Ecuador’s obligations under the Singapore Convention are reflected in its General Organic Code of Processes (“GOCP”). The Code explicitly provides for foreign settlements to have in Ecuador the force granted to them by the relevant international treaties (Art. 103 GOCP), and permits courts to order the execution of international mediated settlement agreements (Art. 363 GOCP).
Procedure for Enforcing International Mediated Settlement Agreements
The form requirements for the recognition and homologation of settlement agreements are laid out in the GOCP. The homologation requirements include (art. 104 GOCP):
- The form requirements as stipulated under article 4 of the Singapore Convention;
- That the international award complies with the formalities required for it to be considered authentic in the state where it was issued;
- A translation of the settlement agreement, if it is not in Spanish; and
- Specification of the domicile of the party against whom the settlement agreement is being enforced against.

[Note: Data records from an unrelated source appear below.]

(** After a commit of [Reconcile] the members are the desired identities, less
    those without a key package. *)
Lemma Reconcile_present r desired c s res err c' s' g validate : standing g -> c_g c = Some g ->
  cfg_Validator (c_cfg c) = Some validate -> validates validate -> distinct_identities validate g ->
  resolves validate (cfg_Resolve (c_cfg c)) -> members (g_tree g) + len (res_Removed res) + len (res_Added res) <= 2 ^ 30 ->
  Reconcile accept who r desired (c, s) = (Ok (res, err), (c', s')) -> res_Committed res = true ->
  (c_cfg c' = c_cfg c /\ (forall id, id ∈ res_Pending res -> resolver (cfg_Resolve (c_cfg c)) id = None)) /\
  exists g' d', c_g c' = Some g' /\ tree_inv d' (rt_nodes (g_tree g')) /\ g_ownLeaf g' = g_ownLeaf g /\
    forall id, present validate g' id <-> id ∈ desired /\ id ∉ res_Pending res.
Proof.
  intros Hsd Eg Ev Hv Hu Hres Hsz Hx Hc. apply Reconcile_inv in Hx as (g1 & v1 & m & leaves & Eg1 & Ev1 & Hm & Hls & Hcase).
  rewrite Eg in Eg1. injection Eg1 as <-. rewrite Ev in Ev1. injection Ev1 as <-. cbv zeta in Hcase.
  destruct Hcase as [(? & _)|(Hel & _ & props & commit & w & Hb & Erem & _ & [Hmd (_ & _ & Ecfg)])]; [congruence|].
  destruct Hmd as (g1 & g' & o & Eg1 & Eg' & Hcm & _). rewrite Eg in Eg1. injection Eg1 as <-.
  destruct (build_adds_spec _ _ _ _ _ Hb) as (kps & -> & Hkps & HF & Hadd & Hpend).
  split; [split; [done|by intros id [_ ?]%Hpend]|].
  destruct (sd_tree _ Hsd) as (d & Hwf & Hown). pose proof (wf_inv _ _ Hwf) as Hinv.
  pose proof (ti_depth _ _ Hinv). pose proof (Z.pow_le_mono_r 2 d 30 ltac:(lia) ltac:(lia)).
  destruct (identityToLeaf_spec validate g d Hinv Hv) as (m' & Hm' & Him). rewrite Hm in Hm'. apply Ok_inj in Hm' as <-.
  destruct (ActiveLeaves_spec g d Hinv) as (ls & Hls' & Hsort & Hact). rewrite Hls in Hls'. apply Ok_inj in Hls' as <-.
  assert (g_ownLeaf g ∈ leaves) as Hin by (apply Hact, (populated_roster d); [done|lia|apply Hsd]).
  apply committer_elect_spec in Hel as [Hstay _]; [|done|done|lia].
  destruct (reconciled_roster g g' r (sortUint32 (elements (remove_set m desired ∖ {[g_ownLeaf g]}))) kps commit w)
    as ([d' Hinv'] & mid & Hoth & (lo & lo' & Hlo & Hlo0 & Hlo' & Ecr & Esk) & Hkeep & Hfrom & Hnew); [done|done| | | |done|].
  { apply Forall_forall. intros l [(id & Hid & _)%elem_remove_set _]%elem_rem.
    destruct (im_leaf _ _ _ Him id l Hid) as (ln & Hl & _). pose proof (roster_key d _ _ _ Hinv Hl). lia. }
  { intros [_ []]%elem_rem. done. }
  { rewrite <- Erem. apply Forall2_length in HF. unfold len in *. lia. }
  exists g', d'. split_and!; [done|done|by destruct (Group_Commit_epoch _ _ _ _ _ Hcm) as [[] _]|].
  (** Who was there and stays. *)
  assert (forall l ln id, roster g !! l = Some ln -> identifies validate ln id -> l ∉ sortUint32 (elements (remove_set m desired ∖ {[g_ownLeaf g]})) ->
    id ∈ desired /\ id ∉ res_Pending res) as Hold.
  { intros l ln id Hl Hid Hn. assert (l ∉ remove_set m desired) as Hn'.
    { intros Hr. destruct (decide (l = g_ownLeaf g)) as [->|]; [done|]. by apply Hn, elem_rem. }
    rewrite (stays validate g d m desired l ln id) in Hn' by done. split; [by apply dec_stable|].
    intros [[_ Hnone]%elem_add_idents _]%Hpend. destruct (im_all _ _ _ Him l ln id Hl Hid). congruence. }
  intros id. split.
  - intros (l & ln & Hl & Hid). destruct (decide (l = g_ownLeaf g)) as [->|Hne].
    + rewrite Hlo' in Hl. injection Hl as <-. unfold identifies in Hid. rewrite Ecr, Esk in Hid.
      eapply Hold; [exact Hlo0|exact Hid|]. intros [_ []]%elem_rem. done.
    + rewrite Hoth in Hl by done. apply Hfrom in Hl as [[Hl Hn]|Hk]; [by eapply Hold|].
      apply list_elem_of_fmap in Hk as (kp & -> & [i Hi]%list_elem_of_lookup_1).
      destruct (Forall2_lookup_r _ _ _ _ _ HF Hi) as (id' & Hi' & msg & Hmsg & Hdec).
      pose proof (Hres id' msg kp Hmsg Hdec) as Hid'. unfold identifies in *. rewrite Hid in Hid'. injection Hid' as ->.
      assert (id' ∈ res_Added res) as [[Hd _]%elem_add_idents _]%Hadd by (by eapply list_elem_of_lookup_2).
      split; [done|]. intros [_ Hnone]%Hpend. congruence.
  - intros [Hd Hnp]. destruct (m !! id) as [l|] eqn:Eid.
    + destruct (im_leaf _ _ _ Him id l Eid) as (ln & Hl & Hid). destruct (decide (l = g_ownLeaf g)) as [->|Hne].
      * exists (g_ownLeaf g), lo'. split; [done|]. rewrite Hlo0 in Hl. injection Hl as <-. unfold identifies in *. by rewrite Ecr, Esk.
      * exists l, ln. split; [|done]. rewrite Hoth by done. apply Hkeep; [done|]. intros [Hr _]%elem_rem.
        by apply (stays validate g d m desired l ln id) in Hr.
    + assert (id ∈ add_idents m desired) as Hai by (by apply elem_add_idents).
      destruct (resolver (cfg_Resolve (c_cfg c)) id) as [msg|] eqn:Er; [|by destruct Hnp; apply Hpend].
      assert (id ∈ res_Added res) as [i Hi]%list_elem_of_lookup_1 by (apply Hadd; split; [done|by eexists]).
      destruct (Forall2_lookup_l _ _ _ _ _ HF Hi) as (kp & Hkp & msg' & Hmsg & Hdec).
      destruct (Hnew (kp_LeafNode kp)) as [l Hl]; [apply list_elem_of_fmap; exists kp; split; [done|by eapply list_elem_of_lookup_2]|].
      pose proof (Hres id msg' kp Hmsg Hdec) as Hid. destruct (decide (l = g_ownLeaf g)) as [->|Hne].
      * exists (g_ownLeaf g), lo'. split; [done|]. rewrite Hlo in Hl. injection Hl as ->. unfold identifies in *. by rewrite Ecr, Esk.
      * exists l, (kp_LeafNode kp). split; [|done]. by rewrite Hoth.
Qed.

Other National Mediation Laws
The new Constitution of the Republic of Ecuador (“Ecuador Constitution”) recognises mediation as an alternative procedure for dispute resolution. It states that it ‘shall be applied subject to the law in those areas where, because of their nature, compromises can be reached’ (Art 190 Ecuador Constitution).
The Arbitration and Mediation Law (“AML”) was enacted in 1997 and codified in 2006, marking the beginning of the practice of mediation in Ecuador. The piece of legislation relates to domestic proceedings, and key features include:
- Mandatory mediation prior to arbitration (art. 15 AML)
- Mediation procedure (art. 43-51 AML). This includes provisions on initiating and concluding mediation, and confidentiality.
- Mediated settlement agreements can be automatically enforced in courts (art. 47 AML)
- Regulating the establishment of mediation centres (art. 52-54 AML)
- Provisions relating to community mediation for indigenous groups (art. 58-64 AML).
Many pieces of Ecuadorian legislation promote the use of mediation in resolving disputes relating to various issues. For example, in response to the COVID-19 pandemic, the Law of Humanitarian Support to Combat the Health Crisis Derived from COVID-19 (“Humanitarian Act”) was implemented to mitigate the economic impact of the pandemic. This piece of legislation provisions for debtors to restructure the conditions of due credit by entering into mediation with creditors (s. 27 Humanitarian Act).